“The degradation to which you subject others comes back, sooner or later, to haunt you…” This quote from Ken Follett’s powerful novel, Fall of Giants (2010), captures a unique truth about the malicious mistreatment of others.
We witness degradation, in its many manifestations, in school hallways, in workplaces, within families, in the political arena, and even in the dealings of nations.
The video titled “Always #LikeAGirl” (shared with me by one of my sons-in-law) underscores how culture powerfully shapes our thinking in degrading ways.
I heard Rosalind Wiseman give a keynote recently in which she discussed the need for adults to purposefully interdict deeply engrained and socially accepted norms of degrading behavior. She described our role as that of “piercing the normalcy of degradation.” What an enthralling phrase!

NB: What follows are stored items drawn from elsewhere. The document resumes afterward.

(** * Metadata embedder: [addImageMetadata] and its four format handlers

    A shallow embedding of [src/helpers/metadata-generator.js].

    - JavaScript strings are modelled as [string]; a character stands for a
      code unit below 256.
    - [path.extname], [path.basename], [path.dirname] and [path.join] are
      Node's POSIX implementations, written as the loops of Node's
      [lib/path.js] over character indices.
    - The file system is a finite map from path strings to file contents
      (no links, one name per file).  [fs.access] is an existence check.
    - [sharp(input).withMetadata(options).toFile(output)] belongs to the
      image library, not to this repository: it is a parameter of the
      development, and every call to it is recorded in a log together with
      the options object it was handed. *)

From Stdlib Require Import ZArith Ascii String List Lia Bool.
From stdpp Require Import base option list strings gmap.

Local Open Scope Z_scope.

(** ** JavaScript strings *)

Module JsString.

Definition chars (s : string) : list ascii := list_ascii_of_string s.
Definition of_chars (l : list ascii) : string := string_of_list_ascii l.

Definition len (l : list ascii) : Z := Z.of_nat (length l).

(** [String.prototype.slice(a, b)]: a negative index counts from the end,
    both are clamped to the string. *)
Definition slice_index (n x : Z) : Z :=
  if x <? 0 then Z.max (n + x) 0 else Z.min x n.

In the song “Belfast to Boston” James Taylor highlights the fact that reversing the forces of degradation requires extraordinary acts. From his lyrics:
“Who will bend this ancient hatred?
Will the killing to an end?
Who will swallow long injustice, take the devil for a countryman?
Who will say, this far, no further?”
As we struggle to teach young people right ways of thinking and right ways of behaving, countering the influence of contemporary culture and deep-seated historical threads of degradation are daunting challenges.
I believe it can be done, should be done, must be done. For the sake of our children, our grandchildren, and their grandchildren.